Unlike most prisoners, SHU inmates are fed in their cells on trays, twice a day. The meals are placed on tray slots in the cell doors to be eaten inside. When Dr. Craig Haney made his first visit to the prison, he was told by a guard that this was the only design flaw in the prison—that they had not figured out a way to “automatically” feed the prisoners, eliminating any need for contact with them whatsoever. SHU inmates are permitted to shower three times per week. The inmates are not allowed to take classes, do not work, and are not permitted to smoke.
SHU inmates may exercise unshackled outside their cells for a maximum of ninety minutes per day in an area known as the “dog-walk.” The exercise space measures twenty-eight by twelve feet and has twenty-foot walls. At any other time the prisoners leave their cells, they must be in waist restraints and handcuffs, and have an armed double escort.

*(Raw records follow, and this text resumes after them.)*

(* ===== verification/Stock.v ===== *)
(** * Creations that need no new memory

    The pools of [libs/common/object] hand out a block of their buffers while
    there is one.  [ObjectStock] extends the interface [ObjectPool] by pools
    that have enough free blocks, in which a creation succeeds; operations that
    create several objects (an executable with its segments, a process with
    its first thread) are verified for such pools. *)

From stdpp Require Import gmap strings.
From S2P Require Import Prelude Bits Bitmap BlkBuf Object KoSection.
Import BkbOps ObjectOps.

(** ** What the interface adds

    [pool_stock n e m]: the pool has memory for the next [n] objects, which
    then succeed; other operations do not change that. *)

Class ObjectStock (M E : Type) `{ObjectPool M E} := {
  pool_stock : nat -> E -> M -> Prop;
  pool_stock_le : forall n k e m, (n <= k)%nat -> pool_stock k e m -> pool_stock n e m;
  pool_stock_ready : forall n e m, pool_stock (S n) e m -> pool_ready e m;
  pool_stock_create : forall n e m p m', pool_stock (S n) e m -> pool_create e m = Ret (p, m') -> p <> 0 /\ pool_stock n e m';
  pool_stock_inc : forall n e m p m', pool_stock n e m -> pool_inc m p = Some m' -> pool_stock n e m'
}.

(** The address of a block of some buffer. *)
Definition is_block (ns : Z) (h : instances) (q : Z) : Prop :=
  exists a i id, h !! a = Some i /\ 0 <= id < node_count i /\ q = area ns a i + id * ns.

Lemma is_block_shape ns h h' q : (forall a, shape h' a = shape h a) -> is_block ns h q -> is_block ns h' q.
Proof.
  intros Hs (a & i & id & Ha & Hid & ->). specialize (Hs a). unfold shape in Hs. rewrite Ha in Hs. cbn in Hs.
  destruct (h' !! a) as [i'|] eqn:E; [|done]. injection Hs as _ _ Hc. exists a, i', id. unfold area. rewrite Hc. done.
Qed.

(** There are [n] blocks that are not in use. *)
Definition free_in (n : nat) (bkb : cl_bkb) (h : instances) : Prop :=
  exists fs, NoDup fs /\ length fs = n /\ forall q, q ∈ fs -> is_block (node_size bkb) h q /\ ~ live (node_size bkb) h q.
Definition free_blocks (n : nat) (m : cl_object_type) : Prop := free_in n (obj_allocator m) (obj_insts m).
Definition free_names (n : nat) (m : cl_object_type) : Prop := free_in n (name_allocator m) (name_insts m).

Lemma free_in_le n k bkb h : (n <= k)%nat -> free_in k bkb h -> free_in n bkb h.
Proof.
  intros Hle (fs & Hnd & Hl & Hfs). exists (take n fs). split_and!.
  - eapply sublist_NoDup; [done|apply sublist_take].
  - rewrite length_take. lia.
  - intros q Hq%(subseteq_take n). by apply Hfs.
Qed.

Lemma filter_length_ne (fs : list Z) r n : NoDup fs -> length fs = S n -> (n <= length (filter (fun q => q <> r) fs))%nat.
Proof.
  intros Hnd Hl. destruct (decide (r ∈ fs)) as [Hin|Hin]; [|rewrite filter_absent by done; lia].
  apply list_elem_of_split in Hin as (a & b & ->). rewrite filter_app, filter_cons_False by (by intros H).
  apply NoDup_app in Hnd as (_ & Ha & Hb). apply NoDup_cons in Hb as [Hb _].
  rewrite !filter_absent; [rewrite length_app in *; cbn in Hl; lia|done|]. intros Hr. apply (Ha r Hr). apply list_elem_of_here.
Qed.

(** An allocation takes one of them. *)
Lemma alloc_free fuel bkb h l n :
  bkb_wf bkb h l -> (length l < fuel)%nat -> free_in (S n) bkb h ->
  exists r h', cl_bkb_alloc fuel bkb h = Ret (r, h') /\ bkb_wf bkb h' l /\ 0 < r /\ ~ live (node_size bkb) h r /\
    (forall p, live (node_size bkb) h' p <-> p = r \/ live (node_size bkb) h p) /\ free_in n bkb h'.
Proof.
  intros Hwf Hf (fs & Hnd & Hl & Hfs).
  destruct (bkb_alloc_spec fuel bkb h l Hwf Hf) as (r & h' & -> & Hwf' & Hsh & Hr). exists r, h'. do 2 (split; [done|]).
  destruct Hr as [(-> & _ & Hfull)|(Hr & Hno & Hlive & _)].
  { destruct fs as [|q fs]; [done|]. destruct (Hfs q) as [(a & i & id & Ha & Hid & ->) Hnl]; [apply list_elem_of_here|]. exfalso. apply Hnl.
    exists a, i, id. do 2 (split; [done|]). split; [|done]. specialize (Hfull a i id Ha Hid). unfold ubit in Hfull. by rewrite Ha in Hfull. }
  split; [apply (live_pos (node_size bkb) h'); [by apply (bkb_ns _ _ _ Hwf')|by apply (bkb_store _ _ _ Hwf')|apply Hlive; by left]|].
  do 2 (split; [done|]). exists (take n (filter (fun q => q <> r) fs)). split_and!.
  - eapply sublist_NoDup; [|apply sublist_take]. by apply NoDup_filter.
  - rewrite length_take. pose proof (filter_length_ne fs r n Hnd Hl). lia.
  - intros q Hq%(subseteq_take n). apply list_elem_of_filter in Hq as [Hqr Hq]. destruct (Hfs q Hq) as [Hb Hnl]. split; [by eapply is_block_shape|].
    rewrite Hlive. intros [?|?]; done.
Qed.

Lemma object_create_free fuel mem m l nl space n :
  type_wf m l nl -> (length l < fuel)%nat -> free_blocks (S n) m ->
  exists p m', cl_object_create fuel mem m space (Some (fun _ => true)) = Ret (p, m') /\ p <> 0 /\ objects m !! TO_CL_OBJECT p = None /\
    type_wf m' l nl /\ free_blocks n m' /\ objects m' = <[TO_CL_OBJECT p := Obj 0 0]> (objects m) /\
    name_allocator m' = name_allocator m /\ name_insts m' = name_insts m.
Proof.
  intros Hwf Hf Hfs. pose proof Hwf as [Ho Hs Hn Hsl Hlv Hli Hnd' Hnm Hinj]. unfold cl_object_create, alloc_extending.
  destruct (alloc_free fuel (obj_allocator m) (obj_insts m) l n Ho Hf Hfs) as (r & h & -> & Hwf' & Hr & Hno & Hlive & Hfb). cbn [mbind run_bind].
  rewrite (proj2 (Z.eqb_neq r 0)) by lia. cbn [negb mbind run_bind]. rewrite (proj2 (Z.eqb_neq r 0)) by lia.
  cbn [Object.size obj_allocator obj_insts name_allocator name_insts unname_objects objects names closed].
  exists (TO_USER_OBJECT r). eexists. split; [done|]. assert (TO_CL_OBJECT (TO_USER_OBJECT r) = r) as -> by (unfold TO_CL_OBJECT, TO_USER_OBJECT; lia).
  rewrite Hs in Hno, Hlive. split; [unfold TO_USER_OBJECT, SIZEOF_OBJECT; lia|]. split.
  { destruct (objects m !! r) eqn:E; [|done]. destruct Hno. apply Hlv. by rewrite E. }
  split; [by apply (type_wf_add m l nl)|]. done.
Qed.

Lemma set_name_free fuel mem m l nl who what space o n :
  type_wf m l nl -> (length nl < fuel)%nat -> free_names (S n) m -> objects m !! TO_CL_OBJECT who = Some o ->
  Z.of_nat (String.length what) + 1 < CL_OBJECT_NAME_SLOTE_LENGTH ->
  exists slot m', cl_object_set_name fuel mem m who what space = Ret (slot, m') /\ slot <> 0 /\ type_wf m' l nl /\ free_names n m' /\
    objects m' = <[TO_CL_OBJECT who := Obj slot (ref o)]> (objects m) /\ obj_allocator m' = obj_allocator m /\ obj_insts m' = obj_insts m.
Proof.
  intros Hwf Hf Hfs Hp Hlen. pose proof Hwf as [Ho Hs Hn Hsl Hlv Hli Hnd' Hnm Hinj]. unfold cl_object_set_name.
  rewrite (proj2 (Z.leb_gt _ _) Hlen), Hp. cbn [lift mbind run_bind]. unfold alloc_extending.
  destruct (alloc_free fuel (name_allocator m) (name_insts m) nl n Hn Hf Hfs) as (r & h & -> & Hwf' & Hr & Hno & Hlive & Hfb). cbn [mbind run_bind].
  rewrite (proj2 (Z.eqb_neq r 0)) by lia. cbn [negb mbind run_bind]. rewrite (proj2 (Z.eqb_neq r 0)) by lia.
  cbn [Object.size obj_allocator obj_insts name_allocator name_insts unname_objects objects names closed].
  exists r. eexists. split; [done|]. rewrite Hsl in Hno, Hlive. split; [lia|].
  split; [apply (type_wf_rename m l nl (TO_CL_OBJECT who) o r); try done; lia|]. done.
Qed.

(** In a single buffer, the blocks of clear bits. *)
Lemma free_in_single bkb h a i ids :
  h = {[ a := i ]} -> 0 < node_size bkb -> NoDup ids ->
  (forall id, id ∈ ids -> 0 <= id < node_count i /\ used (inst_bitmap i) id = false) -> free_in (length ids) bkb h.
Proof.
  intros Hm Hn Hnd Hids. set (ns := node_size bkb) in *. exists (map (fun id => area ns a i + id * ns) ids). split_and!.
  - apply NoDup_fmap_2_strong; [|done]. intros x y _ _ E. nia.
  - by rewrite length_map.
  - intros q (id & -> & Hid)%list_elem_of_fmap. destruct (Hids id Hid) as [Hb Hu]. fold ns. rewrite Hm. split.
    + exists a, i, id. by rewrite lookup_singleton_eq.
    + intros (b & j & id' & [<- <-]%lookup_singleton_Some & _ & Hu' & E). assert (id = id') as -> by nia. congruence.
Qed.

#[export] Instance object_stock : ObjectStock cl_object_type obj_env.
Proof.
  refine {| pool_stock := fun n e m => free_blocks n m /\ exists l nl, type_wf m l nl /\ (forall x, is_word (env_mem e x)) /\
              env_space e = None /\ (S (length l) < env_fuel e)%nat |}.
  - intros n k e m Hle [Hfb Hrest]. split; [by eapply free_in_le|done].
  - intros n e m (_ & l & nl & Hwf & Hm & Hs & Hf). exists l, nl. rewrite Hs. done.
  - intros n e m p m' (Hfb & l & nl & Hwf & Hm & Hs & Hf) E.
    destruct (object_create_free (env_fuel e) (env_mem e) m l nl (env_space e) n) as (r & m1 & E' & Hr & _ & Hwf' & Hfb' & _); try done; [lia|].
    cbn in E. rewrite E' in E. injection E as <- <-. split; [done|]. split; [done|]. by exists l, nl.
  - intros n e m p m' (Hfb & l & nl & Hwf & Hm & Hs & Hf) E. cbn in E. unfold cl_object_inc_ref in E.
    pose proof E as E0. unfold add_ref in E0. destruct (objects m !! TO_CL_OBJECT p) as [o|] eqn:Ho; [|done]. cbn in E0.
    split; [injection E0 as <-; done|].
    destruct (add_ref_spec m l nl p 1 o Hwf Ho) as (m1 & E' & Hwf' & _). rewrite E' in E. injection E as <-. by exists l, nl.
Defined.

Before and after “exercise,” an inmate must stand naked at the front of the control booth and undergo a visual strip search by a control booth officer, which may be seen by other officers, inmates, and “whomever else happens to be in the open area around the outside of the control booth.”
The term “exercise yard” is a euphemism. In reality, it is “a small bare concrete room with high ceilings,” which is attached to the end of each pod. The pens “are more suggestive of satellite cells than areas for exercise or recreation.” “In the control booth, the televised images of several inmates, each in separate exercise cages, show them walking around and around the perimeter of their concrete yards, like laboratory animals engaged in mindless and repetitive activity.” Chief U.S. District Judge Thelton Henderson, who presided over Madrid v. Gomez, saw inmates simply pacing around the edges of the pen. He described the image as “hauntingly similar to that of caged felines pacing in a zoo.”
With the exception of those inmates who are double-celled, whenever SHU inmates are in the presence of another person, they are in chains at both the waist and ankles. They are even chained during their classification hearings.
Thus, with minor and insignificant exceptions, the life of a SHU inmate is lived within the confines of an eighty square foot cell, a space that may be shared with another prisoner whose life is similarly circumscribed. This degree of isolation and deprivation of virtually all meaningful human contact is degrading, dehumanizing, and results in a significant risk to inmate mental health. Simply put, these conditions drive men insane.